Re:
Con la questione “apostasia”, il consiglio degli Ulema affronta un punto da sempre pressoché intoccabile nel dibattuto interno all’Islam, ma difficile da controbattere ufficialmente nella sua interpretazione. Eppure nel Corano non si parla direttamente di apostasia, si rimproverano più volte coloro che rinnegano l’Islam, ma non si prevede per loro alcun castigo terrestre per altrui mano. Certo, Dio promette un grande castigo a chi abbandona la religione, ma un castigo - come nelle altre religioni peraltro - che avverrebbe nell’aldilà e non certamente in Arabia Saudita e per mano di un boia, come vuole l’Islam più oscurantista che trova appoggio in certe interpretazioni della Sunna.
Il nodo infatti è contenuto in un famoso hadith che sentenzia «chi cambia religione uccidetelo». Quanto basta per far giungere la condanna di morte agli apostati sino ai nostri giorni. Non più per gli Ulema del Marocco, che argomentano così la loro nuova fatwa: «La comprensione più accurata, e la più coerente con la legislazione islamica e la Sunna del Profeta, è che l’uccisione dell’apostata significava l’uccisione del traditore del gruppo, l’equivalente di tradimento nel diritto internazionale, gli apostati in quell’epoca rappresentavano i nemici della Umma proprio perché potevano rivelare segreti agli avversari». Insomma, un contesto bellico e ragioni più politiche che religiose alla base della ferma condanna per apostasia.

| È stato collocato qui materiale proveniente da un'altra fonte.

(* ===== verification/Notes.v ===== *)
(** * Notes and the append-only accumulators

    Models [cell/src/note.rs], [nullifier_set.rs], [commitment_set.rs] and
    [revoked_set.rs]: the note with its Poseidon2 commitment and nullifier, and
    the three accumulators the source writes out with one body each (spent
    nullifiers, created commitments, revoked credentials), which are one
    structure here, parametrised by the error of a duplicate.  The byte-Merkle
    non-membership proofs of the nullifier set are in [Nullifier].

    A [BTreeMap] with 32-byte keys is the ascending list of its entries; the
    order of two 32-byte arrays is the order of the big-endian integers they
    spell.  [None] is a panic: an arithmetic overflow or the capacity assertion
    of the heap tree. *)

From stdpp Require Import base decidable option list sorting strings.
From Stdlib Require Import ZArith Lia.
From S2P Require Import Prelude BabyBear Poseidon2 CapRoot Heap Aafi.

Open Scope Z_scope.

(** ** Notes *)

Inductive NoteError : Type :=
| DoubleSpend (nullifier : bytes)
| DuplicateCommitment (commitment : bytes)
| AlreadyRevoked (credential_nullifier : bytes)
| ConservationViolation (asset_type input_total output_total : Z).

Record Note : Type := mkNote {
  n_owner : bytes;
  n_fields : list Z;
  n_randomness : bytes;
  n_creation_nonce : bytes;
}.

Record PositionedNote : Type := mkPositioned {
  pn_note : Note;
  pn_commitment : bytes;
  pn_tree_position : Z;
}.

(** The eight little-endian limbs of a 32-byte value, each reduced modulo p. *)
Definition bytes32_to_limbs (b : bytes) : list Z :=
  map (fun chunk => bb_new (of_le_bytes chunk mod BABYBEAR_P)) (chunks4 8 b).

Definition u64_to_limbs (v : Z) : list Z :=
  [bb_new ((v mod 2 ^ 32) mod BABYBEAR_P); bb_new ((Z.shiftr v 32 mod 2 ^ 32) mod BABYBEAR_P)].

(** [felt_to_bytes32] of [commitment.rs]. *)
Definition felt_to_bytes32 (felt : Z) : bytes := le_bytes 4 felt ++ replicate 28 0.

Definition note_field (n : Note) (i : nat) : Z := default 0 (n_fields n !! i).

Definition with_randomness `{Blake3} (owner : bytes) (fields : list Z) (randomness : bytes) : Note :=
  mkNote owner fields randomness
    (blake3_derive_key "dregg-note creation-nonce v1" (owner ++ randomness)).

Definition with_nonce (owner : bytes) (fields : list Z) (randomness creation_nonce : bytes) : Note :=
  mkNote owner fields randomness creation_nonce.

Definition poseidon2_commitment (n : Note) : Z :=
  hash_many (bytes32_to_limbs (n_owner n) ++ u64_to_limbs (note_field n 1) ++
             u64_to_limbs (note_field n 0) ++ bytes32_to_limbs (n_creation_nonce n) ++
             bytes32_to_limbs (n_randomness n)).

Definition note_commitment (n : Note) : bytes := felt_to_bytes32 (poseidon2_commitment n).

Definition nullifier (n : Note) (spending_key : bytes) : bytes :=
  felt_to_bytes32 (hash_many ([poseidon2_commitment n] ++ bytes32_to_limbs spending_key ++
                              bytes32_to_limbs (n_creation_nonce n))).

Definition is_fungible (n : Note) : bool :=
  negb (note_field n 0 =? 0) && negb (note_field n 1 =? 0).

Definition note_value (n : Note) : Z := note_field n 1.
Definition note_asset_type (n : Note) : Z := note_field n 0.

Definition positioned (n : Note) (tree_position : Z) : PositionedNote :=
  mkPositioned n (note_commitment n) tree_position.

(** ** The felt encodings of the circuit's helpers *)

Definition bytes32_to_8_limbs (b : bytes) : list Z :=
  map (fun chunk => bb_new (of_le_bytes chunk mod BABYBEAR_P)) (chunks4 8 b).

(** Low thirty bits, and [(val >> 30) as u32]. *)
Definition split_u64 (val : Z) : Z * Z :=
  (bb_new (Z.land val 1073741823), bb_new (Z.shiftr val 30 mod 2 ^ 32)).

Definition MIX : Z := 1339268235 mod BABYBEAR_P.

Definition fold_bytes32_to_bb (b : bytes) : Z :=
  foldr (fun limb acc => bb_add (bb_mul acc (bb_new MIX)) limb) 0 (bytes32_to_8_limbs b).

(** ** The accumulators *)

(** The order of 32-byte keys. *)
Definition key_ord (k : bytes) : Z := foldl (fun acc b => acc * 256 + b) 0 k.

Record AppendRecord : Type := mkRecord { rec_value : Z; rec_seq : Z }.

Record AppendSet : Type := mkSet {
  as_map : list (bytes * AppendRecord);
  as_next_seq : Z;
}.

Definition NullifierSet : Type := AppendSet.
Definition CommitmentSet : Type := AppendSet.
Definition RevokedSet : Type := AppendSet.

Definition as_new : AppendSet := mkSet [] 0.
Definition as_len (s : AppendSet) : nat := length (as_map s).
Definition as_is_empty (s : AppendSet) : bool := match as_map s with [] => true | _ => false end.
Definition as_contains (s : AppendSet) (k : bytes) : bool := bt_contains key_ord k (as_map s).
Definition value_of (s : AppendSet) (k : bytes) : option Z := rec_value <$> bt_get key_ord k (as_map s).
Definition seq_of (s : AppendSet) (k : bytes) : option Z := rec_seq <$> bt_get key_ord k (as_map s).
Definition as_iter (s : AppendSet) : list bytes := (as_map s).*1.
Definition iter_with_values (s : AppendSet) : list (bytes * Z) :=
  map (fun e => (e.1, rec_value e.2)) (as_map s).

(** [insert], with the error a duplicate gives. *)
Definition as_insert (dup : bytes -> NoteError) (s : AppendSet) (k : bytes) (value : Z)
    : option (AppendSet * result unit NoteError) :=
  if as_contains s k then Some (s, Err (dup k))
  else
    next ← checked_add_u64 (as_next_seq s) 1;
    Some (mkSet (bt_insert key_ord k (mkRecord value (as_next_seq s)) (as_map s)) next, Ok tt).

Definition nullifier_insert := as_insert DoubleSpend.
Definition commitment_insert := as_insert DuplicateCommitment.
Definition revoked_insert := as_insert AlreadyRevoked.

(** A durable record [(key, value, seq)], and its sort key [(seq, key)]. *)
Abbreviation durable := (bytes * Z * Z)%type.

Definition append_key (r : durable) : Z := r.2 * 2 ^ 256 + key_ord r.1.1.

Definition as_records (s : AppendSet) : list durable :=
  map (fun e => (e.1, rec_value e.2, rec_seq e.2)) (as_map s).

Definition iter_in_append_order (s : AppendSet) : list durable := sort_by_key append_key (as_records s).

(** One iteration of the loop of [from_records]; the outer [None] is the
    overflow of [seq + 1]. *)
Definition load_record (dup : bytes -> NoteError) (acc : option (result AppendSet NoteError)) (r : durable)
    : option (result AppendSet NoteError) :=
  res ← acc;
  match res with
  | Err e => Some (Err e)
  | Ok s =>
      let '(k, value, seq) := r in
      if as_contains s k then Some (Err (dup k))
      else
        next ← checked_add_u64 seq 1;
        Some (Ok (mkSet (bt_insert key_ord k (mkRecord value seq) (as_map s)) (Z.max (as_next_seq s) next)))
  end.

Definition from_records (dup : bytes -> NoteError) (records : list durable)
    : option (result AppendSet NoteError) :=
  foldl (load_record dup) (Some (Ok as_new)) (sort_by_key append_key records).

Definition nullifier_from_records := from_records DoubleSpend.
Definition commitment_from_records := from_records DuplicateCommitment.
Definition revoked_from_records := from_records AlreadyRevoked.

(** [values().map(|r| r.seq + 1).max().unwrap_or(0)]: a recorded [seq] was
    below some [next_seq], so the successor fits. *)
Definition max_next (m : list (bytes * AppendRecord)) : Z :=
  foldr (fun e acc => Z.max (rec_seq e.2 + 1) acc) 0 m.

Definition as_remove (s : AppendSet) (k : bytes) : AppendSet * bool :=
  if as_contains s k then
    let m := bt_remove key_ord k (as_map s) in (mkSet m (max_next m), true)
  else (s, false).

(** ** The committed roots *)

Definition accumulator_leaf (k : bytes) (value : Z) : HeapLeaf :=
  heap_entry (fold_bytes32_to_bb k) (split_u64 value).1.

Definition as_root8 (s : AppendSet) : option digest8 :=
  root8 <$> heap_tree_new (map (fun e => accumulator_leaf e.1 (rec_value e.2)) (as_map s)) HEAP_TREE_DEPTH.

Definition aafi_leaves (s : AppendSet) : list HeapLeaf :=
  map (fun r => accumulator_leaf r.1.1 r.1.2) (iter_in_append_order s).

Definition aafi_next_free_index (s : AppendSet) : nat := (length (as_map s) + 1)%nat.

(** ** Keys *)

Definition key32 (k : bytes) : Prop := length k = 32%nat /\ Forall (fun b => 0 <= b < 256) k.

Lemma key_ord_acc a k : foldl (fun acc b => acc * 256 + b) a k = a * 256 ^ Z.of_nat (length k) + key_ord k.
Proof.
  unfold key_ord. revert a; induction k as [|b k IH]; intros a; [cbn; lia|].
  cbn [foldl]. rewrite IH, (IH (0 * 256 + b)). cbn [length].
  rewrite Nat2Z.inj_succ, Z.pow_succ_r by lia. lia.
Qed.

Lemma key_ord_cons b k : key_ord (b :: k) = b * 256 ^ Z.of_nat (length k) + key_ord k.
Proof. unfold key_ord at 1. cbn [foldl]. by rewrite key_ord_acc. Qed.

Lemma key_ord_bounds k : Forall (fun b => 0 <= b < 256) k -> 0 <= key_ord k < 256 ^ Z.of_nat (length k).
Proof.
  induction 1 as [|b k Hb Hk IH]; [cbn; lia|]. rewrite key_ord_cons. cbn [length].
  rewrite Nat2Z.inj_succ, Z.pow_succ_r by lia. nia.
Qed.

Lemma key_ord_inj_len k j :
  length k = length j -> Forall (fun b => 0 <= b < 256) k -> Forall (fun b => 0 <= b < 256) j ->
  key_ord k = key_ord j -> k = j.
Proof.
  revert j; induction k as [|b k IH]; intros [|c j] Hl Hk Hj E; try done.
  apply Forall_cons in Hk as [Hb Hk]. apply Forall_cons in Hj as [Hc Hj]. simpl in Hl.
  rewrite !key_ord_cons in E. replace (length j) with (length k) in E by lia.
  pose proof (key_ord_bounds k Hk) as B1. pose proof (key_ord_bounds j Hj) as B2.
  replace (length j) with (length k) in B2 by lia.
  assert (b = c) as -> by nia. f_equal. apply IH; [lia|done|done|nia].
Qed.

Lemma key_ord_inj k j : key32 k -> key32 j -> key_ord k = key_ord j -> k = j.
Proof. intros [Hk Bk] [Hj Bj]. apply key_ord_inj_len; [congruence|done|done]. Qed.

Lemma key_ord_eqb k j : key32 k -> key32 j -> (key_ord k =? key_ord j) = bool_decide (k = j).
Proof.
  intros Hk Hj. destruct (Z.eqb_spec (key_ord k) (key_ord j)) as [E|E].
  - by rewrite bool_decide_eq_true_2 by (by apply key_ord_inj).
  - rewrite bool_decide_eq_false_2; [done|]. congruence.
Qed.

Lemma key_ord_range k : key32 k -> 0 <= key_ord k < 2 ^ 256.
Proof. intros [Hl Hb]. pose proof (key_ord_bounds k Hb) as B. by rewrite Hl in B. Qed.

(** ** Sorted lists *)

Lemma retain_strongly_sorted {A} (R : A -> A -> Prop) (p : A -> bool) l :
  StronglySorted R l -> StronglySorted R (retain p l).
Proof.
  induction 1 as [|x l Hs IH Hx]; cbn; [constructor|]. fold (retain p l). destruct (p x); [|done].
  constructor; [done|]. apply Forall_forall. intros y [Hy _]%elem_of_retain.
  rewrite Forall_forall in Hx. by apply Hx.
Qed.

Lemma retain_perm {A} (p : A -> bool) (l1 l2 : list A) : l1 ≡ₚ l2 -> retain p l1 ≡ₚ retain p l2.
Proof.
  unfold retain. induction 1; simpl; repeat case_match; try done.
  - by constructor.
  - by constructor.
  - by etrans.
Qed.

Lemma retain_map {A B} (f : A -> B) (p : B -> bool) l : retain p (map f l) = map f (retain (fun x => p (f x)) l).
Proof. unfold retain. induction l as [|x l IH]; simpl; [done|]. destruct (p (f x)); simpl; by rewrite IH. Qed.

Lemma NoDup_retain_fmap {A B} (f : A -> B) p (l : list A) : NoDup (f <$> l) -> NoDup (f <$> retain p l).
Proof.
  induction l as [|x l IH]; [done|]. rewrite fmap_cons, NoDup_cons. intros [Hn Hnd].
  cbn. fold (retain p l). destruct (p x); [|by apply IH]. cbn. apply NoDup_cons. split; [|by apply IH].
  intros (y & E & Hy)%list_elem_of_fmap. apply Hn. rewrite E. apply list_elem_of_fmap_2.
  by apply elem_of_retain in Hy as [? _].
Qed.

Lemma sorted_lt_le {A} (key : A -> Z) l : StronglySorted (key_lt key) l -> StronglySorted (key_le key) l.
Proof.
  induction 1 as [|x l Hs IH Hx]; constructor; [done|]. eapply Forall_impl; [exact Hx|].
  unfold key_lt, key_le. intros y. lia.
Qed.

Lemma sorted_le_snoc {A} (key : A -> Z) l x :
  StronglySorted (key_le key) l -> Forall (fun y => key y <= key x) l -> StronglySorted (key_le key) (l ++ [x]).
Proof.
  induction 1 as [|y l Hs IH Hy]; intros Hx; cbn; [by repeat constructor|].
  apply Forall_cons in Hx as [Hyx Hx]. constructor; [by apply IH|].
  apply Forall_app. split; [done|]. by repeat constructor.
Qed.

Lemma bt_insert_fresh_perm {V} k (v : V) m :
  bt_contains key_ord k m = false -> bt_insert key_ord k v m ≡ₚ (k, v) :: m.
Proof.
  unfold bt_contains. induction m as [|[j w] m IH]; cbn [bt_get bt_insert]; [done|].
  destruct (Z.eqb_spec (key_ord k) (key_ord j)); [done|]. intros H.
  destruct (key_ord k <? key_ord j); [done|]. rewrite IH by done. constructor.
Qed.

(** ** The invariant *)

Record set_ok (s : AppendSet) : Prop := {
  so_map : bt_ok key_ord (as_map s);
  so_keys : Forall (fun e => key32 e.1) (as_map s);
  so_seqs : NoDup ((fun e => rec_seq e.2) <$> as_map s);
  so_low : Forall (fun e => 0 <= rec_seq e.2) (as_map s);
  so_next : as_next_seq s = max_next (as_map s);
  so_u64 : as_next_seq s <= u64_max;
}.

(** What a set stands for: the keys with their values, in the order of
    appending. *)
Definition log (s : AppendSet) : list (bytes * Z) := map fst (iter_in_append_order s).

Lemma max_next_nonneg m : 0 <= max_next m.
Proof. induction m as [|e m IH]; cbn; [done|]. fold (max_next m). lia. Qed.

Lemma max_next_above m : Forall (fun e => rec_seq e.2 < max_next m) m.
Proof.
  induction m as [|e m IH]; [constructor|]. cbn. fold (max_next m). constructor; [lia|].
  eapply Forall_impl; [exact IH|]. intros x. simpl. lia.
Qed.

Tutti riferimenti che, ancora di più, fanno emergere questa fatwa come un passo inedito e sono incoraggianti perché contestualizzano storicamente un fatto, rivalutandolo nel nostro presente. Se l’Islam ortodosso, in tutti gli angoli del mondo, procedesse nell’analisi e nell’interpretazione su questa linea, si farebbero molti passi in avanti di cui i musulmani hanno urgente bisogno, oggi più che mai.